Locke (2004, p.92), a nosso ver, é mais contundente a esse respeito. Em primeiro lugar, considera que todo homem dispõe de propriedade, ao menos a do próprio corpo: o “trabalho de seus braços e a obra de suas mãos, pode-se afirmar, são propriamente dele”. Além disso, designa a proteção à propriedade como a “conservação recíproca da vida, da liberdade e dos bens”, afirmando-a como o “maior e principal objetivo, portanto, dos homens se reunirem em comunidades, aceitando um governo comum”.

Examinadas as demandas que originaram o Estado (salvar os homens uns dos outros), sua natureza (poder coercitivo) e finalidade (resguardar a propriedade), parece-nos interessante determo-parece-nos agora sobre o ato de sua fundação.

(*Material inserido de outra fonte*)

Lemma DeleteJob_shrinks id db : Shrinks db (DeleteJob id db).2.
Proof.
  unfold DeleteJob. apply inTx_prop; [done|]. intros r db' H.
  pose proof (deleteJobCascadeTx_shrinks id db) as HC.
  destruct (deleteJobCascadeTx id db) as [[] d]; by invert_ok.
Qed.

Lemma purgeExpiredJob_inv id cutoff f db : Inv db → Inv (purgeExpiredJob cutoff f id db).2.
Proof.
  intros HI. unfold purgeExpiredJob. apply inTx_prop; [done|]. intros r db' H.
  destruct (row_matches _ _ _); [|by invert_ok]. injection H as <- <-. by apply deleteJobCascadeTx_inv.
Qed.

Lemma purgeExpiredJob_shrinks id cutoff f db : Shrinks db (purgeExpiredJob cutoff f id db).2.
Proof.
  unfold purgeExpiredJob. apply inTx_prop; [done|]. intros r db' H.
  destruct (row_matches _ _ _); [|by invert_ok]. injection H as <- <-. apply deleteJobCascadeTx_shrinks.
Qed.

(** *** Every command *)

(** Writes of other tables inside a transaction. *)
Lemma inTx_other {A} (body : DB → res StoreErr (A * txOutcome * DB)) db :
  (∀ a db', body db = Ok (a, txCommit, db') →
     tasks db' = tasks db ∧ attempts db' = attempts db ∧ claims db' = claims db) →
  Keeps db (inTx body db).2.
Proof.
  intros H. apply inTx_prop; [done|]. intros a db' E. destruct (H _ _ E) as (? & ? & ?).
  by apply Keeps_other.
Qed.

Lemma run_keeps o db :
  allowed o db = true →
  match o with
  | OpSubmit _ _ _ _ _ | OpLease _ | OpDeleteJob _ | OpPurgeJob _ _ _ => True
  | _ => Keeps db (run o db)
  end.
Proof.
  intros Ha. destruct o; cbn [run]; try done; try (by apply Keeps_other).
  - unfold UpdateJob. destruct (jobs db !! id); [|done]. destruct (_ && _); [|done].
    by apply Keeps_other.
  - apply inTx_other. intros a db' H. destruct (row_matches _ _ _); by invert_ok.
  - apply inTx_other. intros a db' H. by invert_ok.
  - apply CancelBlockedJob_keeps.
  - apply inTx_other. intros a db' H. invert_ok. repeat case_in H; by invert_ok.
  - apply inTx_other. intros a db' H. invert_ok. repeat case_in H; by invert_ok.
  - by apply movePendingStep_keeps.
  - by apply movePendingStep_keeps.
  - apply RetryTasks_keeps.
  - apply StartTaskAttempt_keeps.
  - apply RecordAttemptProgress_keeps.
  - cbn in Ha. apply andb_prop in Ha as [Ha Ht]. apply negb_true_iff in Ha.
    apply bool_decide_eq_false in Ha. by apply CompleteTaskAttempt_keeps.
  - apply RecordTaskFailure_keeps.
  - apply RequeueTaskForRetry_keeps. cbn in Ha. by apply negb_true_iff in Ha.
  - apply ReclaimTaskAttempt_keeps.
  - apply reclaimStaleBatch_keeps.
  - apply SetTaskUnschedulableReason_keeps.
  - apply CancelJobExecution_keeps.
  - apply CancelTaskExecution_keeps.
  - apply offlineWorker_keeps.
  - apply OfflineWorker_keeps.
  - apply RegisterWorker_keeps.
  - destruct (CreateTaskLog_writes id log now db) as [m ->]. by apply Keeps_other.
  - destruct (CreateComputeLocation_writes id name db) as [m ->]. by apply Keeps_other.
Qed.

Rousseau (1999) afirma que a instituição do Estado fora precedida da constituição de um corpo público, que elaborou os acordos que culminaram na sua formação e na legitimidade de suas ações. Identificamos na análise do autor quatro pressupostos: o primeiro deles é que a ordem social é o direito sagrado que serve de base a todos os outros. Este direito, porém, não seria natural, mas fruto de convenções. Destarte, o direito não seria decorrente da força ou de qualquer outro meio que não o pacto coletivo entre os homens:

A mais antiga de todas as sociedades, e a única natural, é a da família. As crianças apenas permanecem ligadas ao pai o tempo necessário que dele necessitam para a sua conservação. Assim que cesse tal necessidade, dissolve-se o laço natural. As crianças, eximidas da obediência devida ao pai, o pai isento dos cuidados devidos aos filhos, reentram todos igualmente na independência. Se continuam a permanecer unidos, já não é naturalmente, mas voluntariamente, e a própria família apenas se mantém por convenção. (ROUSSEAU, 1999, p. 53).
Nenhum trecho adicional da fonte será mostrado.